Earnings and "Selfish Genes”

Working Abstract: Selfish genes are a concept developed by biologists and zoologists who argue that life is best understood from the genetic perspective as opposed to the organismal perspective. Given the adverse health effects of schizophrenia and bipolar disorder, it can initially seem puzzling why natural selection continues to cause these conditions to occur in 2-4% of the population; however genes can spread in a population regardless of their effect on organismal fitness as long as they have a transmission advantage. PLIDA includes tax returns, medical receipts, demographic information, as well as a module specifically intended to model family relationships in administration data. I propose to answer the questions: “Do people with schizophrenia and bipolar disorder face a labour market penalty?” and “Do the first-degree relatives of those diagnosed with schizophrenia and bipolar disorder earn a labour market premium?” If the answer to these two questions is “yes”, this supports the biological concept of selfish genes using economic analysis.

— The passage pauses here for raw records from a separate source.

(* ===== verification/Syscall.v ===== *)
(** * kernel/sysproc.c, kernel/syscall.c: process system calls and dispatch

    A system call's result is the 64-bit value the dispatcher stores in [a0];
    [-1] stands for its two's complement. *)

From S2P Require Import Prelude Machine State Kalloc Vm Printf Sched Bio Uio Fs Console Proc Exec Sysfile.

Section Syscall.
Context `{LAY : Layout} `{DD : DiskDriver}.

(** ** kernel/sysproc.c *)

Definition sys_exit : K Z :=
  '(r, n) <- argint 0 ;;
  if r <? 0 then ret (-1) else exit n ;;; ret 0.

Definition sys_getpid : K Z := p <- curproc ;; pr <- get_proc p ;; ret (p_pid pr).

Definition sys_fork : K Z := fork.

Definition sys_wait : K Z :=
  '(r, p) <- argaddr 0 ;;
  if r <? 0 then ret (-1) else wait p.

Definition sys_sbrk : K Z :=
  '(r, n) <- argint 0 ;;
  if r <? 0 then ret (-1)
  else
    p <- curproc ;; pr <- get_proc p ;;
    let addr := i32 (p_sz pr) in
    r <- growproc n ;;
    if r <? 0 then ret (-1) else ret addr.

(** [ticks - ticks0 < n] compares unsigned numbers: [n] is converted. *)
Definition sys_sleep : K Z :=
  '(r, n) <- argint 0 ;;
  if r <? 0 then ret (-1)
  else
    acquire Lk_ticks ;;;
    ticks0 <- gets k_ticks ;;
    loop (fun _ : unit =>
      ticks <- gets k_ticks ;;
      if u32 (ticks - ticks0) <? u32 n
      then
        p <- curproc ;; pr <- get_proc p ;;
        if negb (p_killed pr =? 0) then release Lk_ticks ;;; ret (inr (-1))
        else sleep Ch_ticks Lk_ticks ;;; ret (inl tt)
      else release Lk_ticks ;;; ret (inr 0)) tt.

Definition sys_kill : K Z :=
  '(r, pid) <- argint 0 ;;
  if r <? 0 then ret (-1) else kill pid.

Definition sys_uptime : K Z :=
  acquire Lk_ticks ;;;
  xticks <- gets k_ticks ;;
  release Lk_ticks ;;;
  ret xticks.

Definition sys_getprocs (junk : list Z) : K Z :=
  '(r, addr) <- argaddr 0 ;;
  if r <? 0 then ret (-1) else procinfo junk addr.

Definition sys_wait2 : K Z :=
  '(r, p1) <- argaddr 0 ;;
  if r <? 0 then ret (-1)
  else
    '(r, p2) <- argaddr 1 ;;
    if r <? 0 then ret (-1) else wait2 p1 p2.

Definition sys_freepmem : K Z := kfreepagecount.

Definition sys_sem_init : K Z := ret 1.
Definition sys_sem_destroy : K Z := ret 1.
Definition sys_sem_wait : K Z := ret 1.
Definition sys_sem_post : K Z := ret 1.

(** ** kernel/syscall.h *)

Definition SYS_fork : Z := 1.
Definition SYS_exit : Z := 2.
Definition SYS_wait : Z := 3.
Definition SYS_pipe : Z := 4.
Definition SYS_read : Z := 5.
Definition SYS_kill : Z := 6.
Definition SYS_exec : Z := 7.
Definition SYS_fstat : Z := 8.
Definition SYS_chdir : Z := 9.
Definition SYS_dup : Z := 10.
Definition SYS_getpid : Z := 11.
Definition SYS_sbrk : Z := 12.
Definition SYS_sleep : Z := 13.
Definition SYS_uptime : Z := 14.
Definition SYS_open : Z := 15.
Definition SYS_write : Z := 16.
Definition SYS_mknod : Z := 17.
Definition SYS_unlink : Z := 18.
Definition SYS_link : Z := 19.
Definition SYS_mkdir : Z := 20.
Definition SYS_close : Z := 21.
Definition SYS_getprocs : Z := 22.
Definition SYS_wait2 : Z := 23.
Definition SYS_freepmem : Z := 24.
Definition SYS_mmap : Z := 25.
Definition SYS_munmap : Z := 26.
Definition SYS_sem_init : Z := 27.
Definition SYS_sem_destroy : Z := 28.
Definition SYS_sem_wait : Z := 29.
Definition SYS_sem_post : Z := 30.

(** ** kernel/syscall.c *)

(** The table [syscalls[]]; [None] is a null entry or an index outside it.
    [junk] is what uninitialised locals of the calls hold. *)
Definition syscalls (junk : list Z) (num : Z) : option (K Z) :=
  if num =? SYS_fork then Some sys_fork
  else if num =? SYS_exit then Some sys_exit
  else if num =? SYS_wait then Some sys_wait
  else if num =? SYS_pipe then Some sys_pipe
  else if num =? SYS_read then Some sys_read
  else if num =? SYS_kill then Some sys_kill
  else if num =? SYS_exec then Some (sys_exec junk)
  else if num =? SYS_fstat then Some (sys_fstat junk)
  else if num =? SYS_chdir then Some (sys_chdir junk)
  else if num =? SYS_dup then Some sys_dup
  else if num =? SYS_getpid then Some sys_getpid
  else if num =? SYS_sbrk then Some sys_sbrk
  else if num =? SYS_sleep then Some sys_sleep
  else if num =? SYS_uptime then Some sys_uptime
  else if num =? SYS_open then Some (sys_open junk)
  else if num =? SYS_write then Some sys_write
  else if num =? SYS_mknod then Some (sys_mknod junk)
  else if num =? SYS_unlink then Some (sys_unlink junk)
  else if num =? SYS_link then Some (sys_link junk)
  else if num =? SYS_mkdir then Some (sys_mkdir junk)
  else if num =? SYS_close then Some sys_close
  else if num =? SYS_getprocs then Some (sys_getprocs junk)
  else if num =? SYS_wait2 then Some sys_wait2
  else if num =? SYS_freepmem then Some sys_freepmem
  else if num =? SYS_mmap then Some sys_mmap
  else if num =? SYS_munmap then Some sys_munmap
  else if num =? SYS_sem_init then Some sys_sem_init
  else if num =? SYS_sem_destroy then Some sys_sem_destroy
  else if num =? SYS_sem_wait then Some sys_sem_wait
  else if num =? SYS_sem_post then Some sys_sem_post
  else None.

Definition fmt_unknown : list Z := bytes "%d %s: unknown sys call %d" ++ [10].

Definition syscall (junk : list Z) : K unit :=
  p <- curproc ;; pr <- get_proc p ;;
  a7 <- load64 (p_trapframe pr + TF_a7) ;;
  let num := i32 a7 in
  match syscalls junk num with
  | Some f =>
      r <- f ;;
      pr <- get_proc p ;;
      store64 (p_trapframe pr + TF_a0) (u64 r)
  | None =>
      printf (Some fmt_unknown) [AInt (p_pid pr); AStr (Some (upto_nul (p_name pr))); AInt num] ;;;
      store64 (p_trapframe pr + TF_a0) (u64 (-1))
  end.
End Syscall.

Does exercise increase earnings? Evidence from bio-markers as instruments

Working Abstract: For this project, I intend to utilise the Intergenerational Health and Mental Health Study (IHMHS). Obesity is a health crisis, leading to severe health problems, including a decrease in mortality, as well as economic entrenched disadvantage. Crucially, the IHMHS records 60,000 participants’ blood pressure, pulse as well as their cholesterol levels. High blood pressure, high pulse and high cholesterol are both associated with a sedentary lifestyle, whilst exercise has been proven to reduce blood pressure, lowere pulse rate and reduce cholesterol. I intend to predict how weekly hours of exercise increases earnings, with weekly hours of exercise instrumented by blood pressure levels, pulse rates and cholesterol levels. I will assess if there are different economic returns to exercise for males and females.

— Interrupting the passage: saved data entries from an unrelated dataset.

(* ===== verification/Riscv.v ===== *)
(** * The hart

    What the assembly files and kernel/riscv.h use of a RISC-V hart: its
    registers, its control and status registers, the instructions, and the
    accessors of riscv.h. Address translation is a parameter. *)

From stdpp Require Import functions.
From S2P Require Import Prelude Machine.

(** ** Registers *)

Inductive reg :=
| ra | sp | gp | tp | t0 | t1 | t2 | s0 | s1 | a0 | a1 | a2 | a3 | a4 | a5 | a6 | a7
| s2 | s3 | s4 | s5 | s6 | s7 | s8 | s9 | s10 | s11 | t3 | t4 | t5 | t6.

Inductive csr :=
| mhartid | mstatus | mepc | mie | medeleg | mideleg | mtvec | mscratch | pmpcfg0 | pmpaddr0 | mcounteren | time
| sstatus | sepc | sie | sip | stvec | sscratch | satp | scause | stval.

#[export] Instance reg_eq : EqDecision reg.
Proof. solve_decision. Defined.
#[export] Instance csr_eq : EqDecision csr.
Proof. solve_decision. Defined.

Inductive mode := User | Supervisor | Machine.

Record mach := mkMach { m_reg : reg -> Z; m_csr : csr -> Z; m_mem : memory; m_mode : mode }.

(** The hart's address translation: the physical address of a virtual one
    under a value of [satp]; [None] is a page fault. Zero turns it off. *)
Class Mmu := {
  translate : Z -> Z -> option Z;
  translate_off : forall va, translate 0 va = Some va
}.

Definition set_reg (r : reg) (v : Z) (m : mach) : mach := mkMach (<[r := v]> (m_reg m)) (m_csr m) (m_mem m) (m_mode m).
Definition set_csr (c : csr) (v : Z) (m : mach) : mach := mkMach (m_reg m) (<[c := v]> (m_csr m)) (m_mem m) (m_mode m).
Definition set_mem (f : memory) (m : mach) : mach := mkMach (m_reg m) (m_csr m) f (m_mode m).
Definition set_mode (d : mode) (m : mach) : mach := mkMach (m_reg m) (m_csr m) (m_mem m) d.
Definition set_regs (f : reg -> Z) (m : mach) : mach := mkMach f (m_csr m) (m_mem m) (m_mode m).

(** ** Instructions *)

Inductive instr :=
| SD (r : reg) (off : Z) (base : reg)
| LD (r : reg) (off : Z) (base : reg)
| CSRRW (rd : reg) (c : csr) (rs : reg)
| CSRR (rd : reg) (c : csr)
| CSRW (c : csr) (rs : reg)
| SFENCE
| ADDI (rd rs : reg) (imm : Z)
| ADD (rd r1 r2 : reg)
| MUL (rd r1 r2 : reg)
| LI (rd : reg) (v : Z).

Section Hart.
Context `{MMU : Mmu}.

(** Machine mode has no translation. *)
Definition phys (m : mach) (va : Z) : option Z :=
  match m_mode m with Machine => Some va | _ => translate (m_csr m satp) va end.

(** The physical address of [off(base)]. *)
Definition address (off : Z) (base : reg) : M mach Z := fun m =>
  match phys m (u64 (m_reg m base + off)) with Some pa => Ret pa m | None => Panic "page fault" m end.

Definition exec_instr (i : instr) : M mach unit :=
  match i with
  | SD r off base => pa <- address off base ;; modify (fun m => set_mem (st64 (m_mem m) pa (m_reg m r)) m)
  | LD r off base => pa <- address off base ;; modify (fun m => set_reg r (ld64 (m_mem m) pa) m)
  | CSRRW rd c rs => modify (fun m => set_reg rd (m_csr m c) (set_csr c (m_reg m rs) m))
  | CSRR rd c => modify (fun m => set_reg rd (m_csr m c) m)
  | CSRW c rs => modify (fun m => set_csr c (m_reg m rs) m)
  | SFENCE => ret tt
  | ADDI rd rs imm => modify (fun m => set_reg rd (u64 (m_reg m rs + imm)) m)
  | ADD rd r1 r2 => modify (fun m => set_reg rd (u64 (m_reg m r1 + m_reg m r2)) m)
  | MUL rd r1 r2 => modify (fun m => set_reg rd (u64 (m_reg m r1 * m_reg m r2)) m)
  | LI rd v => modify (fun m => set_reg rd (u64 v) m)
  end.

Definition block (l : list instr) : M mach unit := for_all l exec_instr.

(** Jumps give the new program counter. *)
Definition jr (r : reg) : M mach Z := gets (fun m => m_reg m r).

(** Returning from a trap: the program counter and the mode come back; what
    the status registers keep for the next trap is not modelled. *)
Definition sret : M mach Z :=
  modify (fun m => set_mode (if Z.testbit (m_csr m sstatus) 8 then Supervisor else User) m) ;;;
  gets (fun m => m_csr m sepc).

Definition mpp (x : Z) : mode :=
  let b := Z.land (Z.shiftr x 11) 3 in if b =? 3 then Machine else if b =? 1 then Supervisor else User.

Definition mret : M mach Z :=
  modify (fun m => set_mode (mpp (m_csr m mstatus)) m) ;;;
  gets (fun m => m_csr m mepc).

(** ** Saving and restoring registers *)

Definition saves (base : reg) (l : list (reg * Z)) : list instr := map (fun x => SD x.1 x.2 base) l.
Definition loads (base : reg) (l : list (reg * Z)) : list instr := map (fun x => LD x.1 x.2 base) l.

Definition regs_ok (m : mach) : Prop := forall r, 0 <= m_reg m r < 2 ^ 64.

(** Different multiples of 8. *)
Definition slots (l : list (reg * Z)) : Prop := NoDup l.*2 /\ Forall (fun o => o mod 8 = 0) l.*2.

Lemma slots_cons x l : slots (x :: l) -> slots l /\ forall y, y ∈ l -> x.2 + 8 <= y.2 \/ y.2 + 8 <= x.2.
Proof.
  intros [Hn Hm]. cbn in Hn, Hm. apply NoDup_cons in Hn as [Hx Hn]. apply Forall_cons in Hm as [Hx8 Hm]. split; [by split|].
  intros y Hy. assert (Hy2 : y.2 ∈ l.*2) by by apply list_elem_of_fmap_2. rewrite Forall_forall in Hm. specialize (Hm _ Hy2). cbn beta in Hm.
  assert (x.2 <> y.2) by (intros E; apply Hx; by rewrite E). Z.div_mod_to_equations. lia.
Qed.

Lemma saves_run base l pa : forall m, regs_ok m -> slots l ->
  (forall x, x ∈ l -> phys m (u64 (m_reg m base + x.2)) = Some (pa + x.2)) ->
  exists f, block (saves base l) m = Ret tt (set_mem f m) /\
    (forall x, x ∈ l -> ld64 f (pa + x.2) = m_reg m x.1) /\
    (forall a, (forall x, x ∈ l -> a < pa + x.2 \/ pa + x.2 + 8 <= a) -> f a = m_mem m a).
Proof.
  induction l as [|x l IH]; intros m Hr Hs Hp.
  - exists (m_mem m). split; [by destruct m|]. split; [intros x Hx; by apply not_elem_of_nil in Hx|done].
  - apply slots_cons in Hs as [Hs Hx]. set (m1 := set_mem (st64 (m_mem m) (pa + x.2) (m_reg m x.1)) m).
    destruct (IH m1 Hr Hs) as (f & E & Hf1 & Hf2); [intros y Hy; apply (Hp y); apply elem_of_cons; by right|].
    exists f. split; [|split].
    + unfold block, saves in *. cbn [map for_all exec_instr]. unfold address. unfold bind at 1. unfold bind at 1. rewrite Hp by (apply elem_of_cons; by left). exact E.
    + intros y [->|Hy]%elem_of_cons; [|by apply Hf1].
      transitivity (ld64 (m_mem m1) (pa + x.2)); [|by apply ld64_st64_same]. unfold ld64. apply ld_ext. intros a Ha. apply Hf2. intros y Hy. destruct (Hx y Hy); lia.
    + intros a Ha. rewrite Hf2 by (intros y Hy; apply Ha; apply elem_of_cons; by right). apply st_outside. apply (Ha x). apply elem_of_cons. by left.
Qed.

(** The base may be among the registers if its slot holds its own value. *)
Lemma loads_run base l pa : forall m, NoDup l.*1 ->
  (forall x, x ∈ l -> phys m (u64 (m_reg m base + x.2)) = Some (pa + x.2)) ->
  (forall o, (base, o) ∈ l -> ld64 (m_mem m) (pa + o) = m_reg m base) ->
  exists g, block (loads base l) m = Ret tt (set_regs g m) /\
    (forall x, x ∈ l -> g x.1 = ld64 (m_mem m) (pa + x.2)) /\ (forall r, r ∉ l.*1 -> g r = m_reg m r).
Proof.
  induction l as [|x l IH]; intros m Hn Hp Hb.
  - exists (m_reg m). split; [by destruct m|]. split; [intros x Hx; by apply not_elem_of_nil in Hx|done].
  - cbn in Hn. apply NoDup_cons in Hn as [Hx Hn]. set (m1 := set_reg x.1 (ld64 (m_mem m) (pa + x.2)) m).
    assert (Eb : m_reg m1 base = m_reg m base).
    { cbn. destruct (decide (x.1 = base)) as [E|Hne]; [|by rewrite fn_lookup_insert_ne]. rewrite E, fn_lookup_insert. apply Hb. apply elem_of_cons. left. destruct x. cbn in *. by subst. }
    destruct (IH m1 Hn) as (g & E & Hg1 & Hg2).
    { intros y Hy. rewrite Eb. apply (Hp y). apply elem_of_cons. by right. }
    { intros o Ho. rewrite Eb. apply Hb. apply elem_of_cons. by right. }
    exists g. split; [|split].
    + unfold block, loads in *. cbn [map for_all exec_instr]. unfold address. unfold bind at 1. unfold bind at 1. rewrite Hp by (apply elem_of_cons; by left). exact E.
    + intros y [->|Hy]%elem_of_cons; [|by apply Hg1]. rewrite Hg2 by done. cbn. by rewrite fn_lookup_insert.
    + intros r Hr. cbn in Hr. apply not_elem_of_cons in Hr as [Hr1 Hr2]. rewrite Hg2 by done. cbn. by rewrite fn_lookup_insert_ne.
Qed.

Lemma block_app l1 l2 m m1 : block l1 m = Ret tt m1 -> block (l1 ++ l2) m = block l2 m1.
Proof.
  unfold block. revert m. induction l1 as [|i l1 IH]; intros m H; [by injection H as <-|]. cbn [app for_all] in *.
  apply bind_inv_Ret in H as ([] & m2 & E1 & E2). rewrite (bind_Ret _ _ _ _ _ E1). by apply IH.
Qed.
End Hart.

Single Parenting Payment and parents' well-being

Working Abstract: In Australia, when the youngest children of unemployed parents turn 14, their welfare payments decrease by 17.28%, which places their eqivalised household income below the poverty line. Using survey data, I test how this significant drop in welfare payment affects parents' wellbeing, using the Kessler Psychological Distress scale. Using administration data, I test how this significant drop in welfare payment affects parents' use of subsidised mental health services, as well as subsidised medication for psychological conditions. My key estimation strategies are differences-in-differences models and regression discontinuity designs.